A ricordo della loro permanenza nell’anfiteatro, la cella dove i sette martiri furono rinchiusi prima dell’esecuzione della condanna ad bestias, divenne una cappella dedicata al culto dei santi lì imprigionati, soprattutto a quello di San Gennaro, al quale è stata intitolata; ciò è testimoniato da due lapidi poste al suo ingresso. Essa fu decorata con un altare maiolicato e una statua in ceramica raffigurante i santi Gennaro e Procolo che si abbracciano.
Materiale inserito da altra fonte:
(* ===== verification/AliEngineTheory.v ===== *)
(** * AliEngineTheory: the pool of channels is an allocator, sessions never share
    a channel, and how channels are lost and threads meet. *)
From stdpp Require Import sorting.
From S2P Require Import Prelude CString AliResource AliChannel AliEngine.

(** ** The least entry of a map *)

#[export] Instance key_le_trans {A} : Transitive (@key_le A).
Proof. intros p q r. unfold key_le. lia. Qed.
#[export] Instance key_le_total {A} : Total (@key_le A).
Proof. intros p q. unfold key_le. lia. Qed.

Lemma map_begin_None {A} (m : gmap nat A) : map_begin m = None → m = ∅.
Proof.
  unfold map_begin, map_entries. intros H. apply map_to_list_empty_iff.
  apply Permutation_nil_r. rewrite <- (merge_sort_Permutation key_le).
  by destruct (merge_sort key_le (map_to_list m)).
Qed.

Lemma map_begin_Some {A} (m : gmap nat A) (k : nat) (x : A) :
  map_begin m = Some (k, x) → m !! k = Some x ∧ ∀ k', is_Some (m !! k') → k ≤ k'.
Proof.
  unfold map_begin, map_entries. intros H.
  pose proof (merge_sort_Permutation key_le (map_to_list m)) as Hp.
  pose proof (StronglySorted_merge_sort key_le (map_to_list m)) as Hs.
  destruct (merge_sort key_le (map_to_list m)) as [|p l]; [done|]. injection H as ->.
  apply StronglySorted_inv in Hs as [_ Hall]. split.
  - apply elem_of_map_to_list. rewrite <- Hp. by left.
  - intros k' [x' Hx']. apply elem_of_map_to_list in Hx'. rewrite <- Hp in Hx'.
    apply elem_of_cons in Hx' as [[= -> ->]|Hin]; [lia|].
    rewrite Forall_forall in Hall. by apply (Hall _ Hin).
Qed.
L’arena vera e propria (75x42m), alla quale si accedeva attraverso quattro ingressi principali e dodici secondari, è traforata da una serie di botole quadrangolari, collegate ai sotterranei, attraverso le quali le gabbie con le belve venivano issate, durante i ludi gladiatori. Il piano era attraversato, lungo l’asse est-ovest, da una profonda fossa lunga 45 metri, che scendeva sino ai sotterranei, posti ad una profondità di circa sette metri; coperta con tavole di legno, durante i giochi da essa venivano sollevate le scenografie o altro materiale necessario per gli spettacoli.
Un poderoso impianto di smaltimento delle acque raccoglieva le acque reflue, ed era collegato all’acquedotto del Serino, altra grande impresa augustea che portava l’acqua dai monti dell’avellinese sino ai Campi Flegrei, per poi terminare nel grande recapito finale della Piscina Mirabilis. Il collegamento era necessario per allagare i sotterranei dopo gli spettacoli, garantendone la pulizia. Non è credibile invece l’ipotesi che il collegamento con l’acquedotto fosse stato studiato per consentire lo svolgimento di naumachie (battaglie navali) all’interno dell’Anfiteatro.
Nel ‘700, Carlo di Borbone, dopo secoli di declino e di spoliazioni, ordinò che i marmi e le statue dell’Anfiteatro fossero prelevati per abbellire la Reggia di Caserta ed infatti 12 colonne del teatrino provengono da Pozzuoli. Per fortuna la grandiosa costruzione fu salvata da un evento naturale che la ricoprì di terreno e di vegetazione. Con il re Ferdinando II di Borbone nel 1839 si inizia a lavorare per togliere il terreno e solo cento anni dopo, nel 1947, in seguito ad una campagna di scavi, l’archeologo Amedeo Maiuri lo libererà e ci restituirà l’anfiteatro come lo vediamo oggi.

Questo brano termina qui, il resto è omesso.